Monday, October 02, 2006

Burn down the House

The country is in the advanced stages of moral decay. The Military Commissions Act is not a law at all; it is an expression of Congress’ intention to carry out war crimes against defenseless victims in their charge. The men who supported this bill should be held accountable for its inevitable and appalling consequences. - Mike Whitney

My jaw dropped when I saw the vote of the "detainee" bill just passed by both the House and the Senate, especially the scurrilous votes by the turncoat Democrats, especially Fuerher-worshiping Sen. Joe Lieberman.
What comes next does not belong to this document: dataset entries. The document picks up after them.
(* ===== verification/Gc.v ===== *)
(** Garbage collection of content: [ContentGc] (src/metadata/content_gc.h,
    content_gc.cpp) over the database and the object store. The chunk files are
    removed inside the transaction, which cannot roll them back. *)
From S2P Require Import Prelude Steps JsonValue ObjectStore Database Daos Redis World.
Import World.

Module ContentGc.

Record GcStats := mk { content_rows_deleted : Z; chunk_files_removed : Z }.
Definition none : GcStats := mk 0 0.

Section gc.
Context {R : RedisServer} {J : JsonText} {P : Postgres} (S : Settings).

(** The strings of an array; anything else has none. *)
Fixpoint string_items (l : list json) : list string :=
  match l with
  | [] => []
  | JStr s :: l' => s :: string_items l'
  | _ :: l' => string_items l'
  end.
Definition parse_chunk_hashes (json_text : string) : result (list string) :=
  parsed ← json_parse json_text;
  mret (match parsed with JArr l => string_items l | _ => [] end).

(** The loop over the chunks: the number of files removed so far. *)
Fixpoint remove_chunks (removed : Z) (hashes : list string) : M World Z :=
  match hashes with
  | [] => mret removed
  | h :: hashes' =>
      used ← on_db (ContentDao.chunk_hash_in_use h);
      if (used : bool) then remove_chunks removed hashes'
      else
        gone ← on_fs (ObjectStore.remove (base_path S) h);
        remove_chunks (if (gone : bool) then removed + 1 else removed) hashes'
  end.

(** The transaction of [purge_content]. *)
Definition purge_txn (content_id : string) (chunk_hashes : list string) : M World (GcStats * bool) :=
  _ ← on_db (Schema.delete_tombstone_shares content_id);
  _ ← on_db (Schema.delete_tombstones content_id);
  deleted ← on_db (ContentDao.delete_by_id_in_txn content_id);
  if (deleted : bool) then
    removed ← remove_chunks 0 chunk_hashes;
    mret (mk 1 removed, true)
  else mret (none, false).

Definition purge_content (content : ContentDao.ContentRecord) : M World GcStats :=
  refs ← on_db (ContentDao.active_refcount (ContentDao.id content));
  if bool_decide (0 < refs)%Z then mret none
  else
    match parse_chunk_hashes (ContentDao.chunk_hashes content) with
    | Throw _ => mret none
    | Ok chunk_hashes => db_txn (purge_txn (ContentDao.id content) chunk_hashes)
    end.

Definition add (a b : GcStats) : GcStats :=
  mk (content_rows_deleted a + content_rows_deleted b) (chunk_files_removed a + chunk_files_removed b).

Fixpoint purge_all (total : GcStats) (orphans : list ContentDao.ContentRecord) : M World GcStats :=
  match orphans with
  | [] => mret total
  | o :: orphans' => one ← purge_content o; purge_all (add total one) orphans'
  end.

(** The declaration's default for [batch_limit] is 100. *)
Definition collect_orphans (batch_limit : Z) : M World GcStats :=
  orphans ← on_db (ContentDao.list_orphans batch_limit); purge_all none orphans.

Definition try_collect_content (content_id : string) : M World GcStats :=
  if sempty content_id then mret none
  else
    content ← on_db (ContentDao.find_by_id content_id);
    match content with
    | None => mret none
    | Some c => purge_content c
    end.

End gc.

End ContentGc.
(* ===== verification/Files.v ===== *)
(** The file endpoints: upload (src/api/file_upload_ops.cpp, upload_limits.h),
    [DownloadHandler] (download_handler.cpp) and [FileHandler]
    (file_handler.cpp), with the routes that wrap them (route_registry.cpp). *)
From S2P Require Import Prelude Steps JsonValue HttpMessage Jwt ObjectStore Database Daos Redis World Gc.
Import World HttpRequest.

Module FileUpload.

Definition hex_value (c : ascii) : Z :=
  if bool_decide (48 ≤ code c ≤ 57)%Z then code c - 48
  else if bool_decide (97 ≤ code c ≤ 102)%Z then code c - 97 + 10
  else if bool_decide (65 ≤ code c ≤ 70)%Z then code c - 65 + 10
  else -1.

Definition plus_space (c : ascii) : ascii := if bool_decide (c = "+"%char) then SP else c.

Fixpoint url_decode (s : string) : string :=
  match s with
  | "" => ""
  | String c s' =>
      match s' with
      | String a (String b rest) =>
          if bool_decide (c = "%"%char) && bool_decide (0 ≤ hex_value a)%Z && bool_decide (0 ≤ hex_value b)%Z
          then String (chr (Z.lor (Z.shiftl (hex_value a) 4) (hex_value b))) (url_decode rest)
          else String (plus_space c) (url_decode s')
      | _ => String (plus_space c) (url_decode s')
      end
  end.

Definition resolve_filename (req : HttpRequest) : string :=
  let filename := get_header "X-File-Name" req in
  let filename := if negb (sempty filename) then url_decode filename else filename in
  if sempty filename then "unnamed" else filename.

Definition resolve_mime_type (req : HttpRequest) : string :=
  let mime := get_header "Content-Type" req in
  if sempty mime then "application/octet-stream" else mime.

Section upload.
Context {R : RedisServer} {J : JsonText} {P : Postgres} {E : Evp} (S : Settings) (time : Z).

Definition reject_oversized (size max_bytes : Z) : M World bool :=
  if bool_decide (0 < max_bytes)%Z && bool_decide (max_bytes < size)%Z
  then _ ← set_error 413 "file too large"; mret true
  else mret false.

Definition link_existing_content (content : FileDao.FileRecord) (filename mime_type user_id folder_id : string) :
    M World string :=
  name ← on_db (FileDao.make_unique_name time filename user_id folder_id);
  on_db (FileDao.insert_link
    (FileDao.mk "" name (FileDao.size content) (FileDao.hash content) (FileDao.chunk_hashes content)
       (if sempty mime_type then FileDao.mime_type content else mime_type) "" user_id folder_id "")
    (FileDao.content_id content)).

(** The answer when the content was known already. *)
Definition reply_instant (file_id file_hash : string) (size : Z) : M World () :=
  reply_json (JObj [("file_id", JStr file_id); ("hash", JStr file_hash); ("instant", JBool true); ("size", JInt size)]).

(** [if (redis) { if (redis->get(...)) ... }]: the hit on the cache alone does
    not decide, the content row does. *)
Definition cached_content (file_hash : string) : M World (option FileDao.FileRecord) :=
  hit ← on_redis (RedisClient.get ("file:hash:" +:+ file_hash)) None;
  match hit with
  | Some _ => on_db (FileDao.find_content_by_hash file_hash)
  | None => mret None
  end.

(** A new object: chunks, then the rows, then the cache. *)
Definition store_upload (data file_hash filename mime_type user_id folder_id : string) : M World () :=
  chunks ← on_fs (ObjectStore.put_chunked (disk_write S) (base_path S) (chunk_size S) data);
  chunk_hashes ← lift_result (json_dump (jstrs chunks));
  let size := Z.of_nat (slen data) in
  file_id ← on_db (FileDao.insert
    (FileDao.mk "" filename size file_hash chunk_hashes mime_type "" user_id folder_id ""));
  r ← has_redis;
  _ ← (if (r : bool) then
         content ← on_db (FileDao.find_content_by_hash file_hash);
         match content with
         | Some c => _ ← on_redis (RedisClient.set ("file:hash:" +:+ file_hash) (FileDao.content_id c) 0) false; mret ()
         | None => mret ()
         end
       else mret ());
  reply_json (JObj [("chunks", JInt (Z.of_nat (length chunks))); ("file_id", JStr file_id);
    ("hash", JStr file_hash); ("instant", JBool false); ("size", JInt size)]).

(** From the lookup by hash on. *)
Definition upload_resolved (req : HttpRequest) (user_id folder_id : string) : M World () :=
  let filename := resolve_filename req in
  let mime_type := resolve_mime_type req in
  let file_hash := ObjectStore.sha256 (body_ req) in
  cached ← cached_content file_hash;
  match cached with
  | Some content =>
      file_id ← link_existing_content content filename mime_type user_id folder_id;
      reply_instant file_id file_hash (FileDao.size content)
  | None =>
      found ← on_db (FileDao.find_content_by_hash file_hash);
      match found with
      | Some content =>
          _ ← on_redis (RedisClient.set ("file:hash:" +:+ file_hash) (FileDao.content_id content) 0) false;
          file_id ← link_existing_content content filename mime_type user_id folder_id;
          reply_instant file_id file_hash (FileDao.size content)
      | None => store_upload (body_ req) file_hash filename mime_type user_id folder_id
      end
  end.

Definition handle_single_upload (req : HttpRequest) (user_id : string) : M World () :=
  if sempty (body_ req) then set_error 400 "Empty body"
  else
    too_big ← reject_oversized (Z.of_nat (slen (body_ req))) (max_file_size_bytes S);
    if (too_big : bool) then mret ()
    else
      folder_id ← AccessControl.resolve_folder_id (get_header "X-Folder-Id" req) user_id;
      match folder_id with
      | None => mret ()
      | Some folder_id => upload_resolved req user_id folder_id
      end.

(** The route POST /api/v1/upload. *)
Definition upload_route (req : HttpRequest) : M World () :=
  try_catch
    (ok ← on_resp (Jwt.require_auth_user req);
     if (ok : bool) then handle_single_upload req (auth_user_id_ req) else mret ())
    (error_500 "upload failed: ").

End upload.

End FileUpload.

Module DownloadHandler.

Section download.
Context {R : RedisServer} {J : JsonText} {P : Postgres} (S : Settings).

(** What a range-based for visits. *)
Definition items (j : json) : list json :=
  match j with
  | JNull => []
  | JArr l => l
  | JObj l => snd <$> l
  | _ => [j]
  end.

Definition send_content (record : FileDao.FileRecord) : M World () :=
  chunk_json ← lift_result (json_parse (FileDao.chunk_hashes record));
  chunk_hashes ← lift_result (jmap jget_str (items chunk_json));
  content ← on_fs (ObjectStore.get_chunked (base_path S) chunk_hashes);
  let mime_type := if sempty (FileDao.mime_type record) then "application/octet-stream" else FileDao.mime_type record in
  _ ← set_resp (HttpResponse.set_binary content mime_type);
  set_resp (HttpResponse.set_download_headers (FileDao.name record) (Z.of_nat (slen content))).

Definition handle (req : HttpRequest) : M World () :=
  try_catch
    (if negb (has_auth_user req) then set_error 401 "Unauthorized"
     else
       let file_id := get_path_param "id" req in
       let file_id := if sempty file_id then Query.get_query_param req "file_id" else file_id in
       if sempty file_id then set_error 400 "file_id is required"
       else
         record ← AccessControl.require_owned_file (auth_user_id_ req) file_id;
         match record with
         | None => mret ()
         | Some r => send_content r
         end)
    (λ e, if bool_decide (ex_kind e = EPqxx ∨ ex_kind e = EUnique) then set_error 500 "database error"
          else set_error 500 (ex_what e)).

(** The route GET /api/v1/files/{id}, which catches once more. *)
Definition download_route (req : HttpRequest) : M World () :=
  try_catch (handle req) (error_500 "download failed: ").

End download.

End DownloadHandler.

Module FileHandler.

Section files.
Context {R : RedisServer} {J : JsonText} {P : Postgres} (S : Settings).

Definition file_json (f : FileDao.FileRecord) : json :=
  JObj [("created_at", JStr (FileDao.created_at f)); ("hash", JStr (FileDao.hash f)); ("id", JStr (FileDao.id f));
        ("mime_type", JStr (FileDao.mime_type f)); ("name", JStr (FileDao.name f)); ("size", JInt (FileDao.size f))].

(** The declaration's default for [limit] is 200. *)
Definition handle_list (req : HttpRequest) : M World () :=
  try_catch
    (ok ← on_resp (Jwt.require_auth_user req);
     if (ok : bool) then
       files ← on_db (FileDao.list_by_folder (auth_user_id_ req) (Query.get_query_param req "folder_id") 200);
       reply_json (JObj [("files", JArr (file_json <$> files))])
     else mret ())
    (error_500 "list failed: ").

Definition deleted_json : string :=
  "{" +:+ HttpResponse.quoted "deleted" +:+ ":true}".

Definition handle_delete (req : HttpRequest) : M World () :=
  try_catch
    (ok ← on_resp (Jwt.require_auth_user req);
     if (ok : bool) then
       let file_id := get_path_param "id" req in
       if sempty file_id then set_error 400 "missing file id"
       else
         file ← AccessControl.require_owned_file (auth_user_id_ req) file_id;
         match file with
         | None => mret ()
         | Some f =>
             _ ← on_db (FileDao.soft_delete file_id);
             _ ← on_db (ShareDao.revoke_by_file_id file_id);
             _ ← ContentGc.try_collect_content S (FileDao.content_id f);
             set_resp (HttpResponse.set_json deleted_json)
         end
     else mret ())
    (error_500 "delete failed: ").

End files.

End FileHandler.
It was only to be expected, I suppose, as the Democrats have basically disappeared on every issue that involves defending the Bill of Rights, from allowing Paleolithic judicial appointments to this present mockery of the Constitution with its arbitrary suspension of habeas corpus. Senator Arlen Specter (R-PA)- who first pretended to oppose the bill, then turned around and voted for it - issued a mealy-mouthed statement claiming that the Supreme Court would excise the "bad" parts later. Well, asshole, instead of leaving it to the other guys, why didn't you excise the bad parts when you had the chance?

Tom Paine and Patrick Henry aren't spinning in their graves, they're pounding on their coffin lids. Timothy McVeigh, of course, has already made his opinion known, but sadly, I see no burning torches or outraged citizens in the streets.

Now - and this is no consolation - if you had been paying any attention at all, you would know that this has been coming for a long time. It's just the latest installment of the softening up process leading to the utter subjugation of the American people (with the help of the bought and paid for ignoramouses we keep electing), who are obviously not America's real leaders:

David Ray Griffin says: "Part of the reason we call the Nazi and Stalinist regimes evil, of course, is that many of their victims were killed deliberately. Do American leaders realize what they are doing?

"There is evidence that they do. For example, in 1947, George Kennan, who was Director of the Policy Planning Staff in the U.S. State Department, said in a "top secret" memo:

"We have about 50% of the world's wealth, but only 6.3% of its population . . . In this situation, we cannot fail to be the object of envy and resentment. Our real task in the coming period is to devise a pattern of relationships which will permit us to maintain this position of disparity without positive detriment to our national security."*

Reading between the lines, as Plato encouraged the elites to do, a disinterested observer might regard this as an evil statement. George Kennan - speaking from his catbird seat as an advisor to the Eastern Establishment authoritarian oligarchy - no doubt thought his statements quite reasonable. Kennan wasn't referring to you and me, though; he was referring to the 2% of Americans who now hold 90% of America's wealth, and it is their security he's referring to.

The escalation techniques of tyranny are quite old and well known - it's just that the American people have suffered from an abysmal educational system for too long, and stullified themselves with material luxury for so long, and most of our citizens are a generation or more removed from the immigrants who had first-hand experience of political oppression, including torture, indefinite confinement, and assassination, for them to understand what is happening to their country right now, today.

At this rate, they'll be experiencing the results of the suspension of habeas corpus, with no-knock, warrantless searches, and subsequent waterboarding first hand and all too soon.

So, at this point I say, forget about voting this November 6th; let's just burn down the fucking House.

*George F. Kennan, "PPS/23: Review of Current Trends in U.S. Foreign Policy." First published in Foreign Relations of the United States, 1948, Vol. 1, 509-529, it has been reprinted in Thomas H. Entzold and John Lewis Gaddis, eds., Documents on American Policy and Strategy, 1945-1950 (New York: Columbia University Press), 226-28; the quoted passage is at 226-27.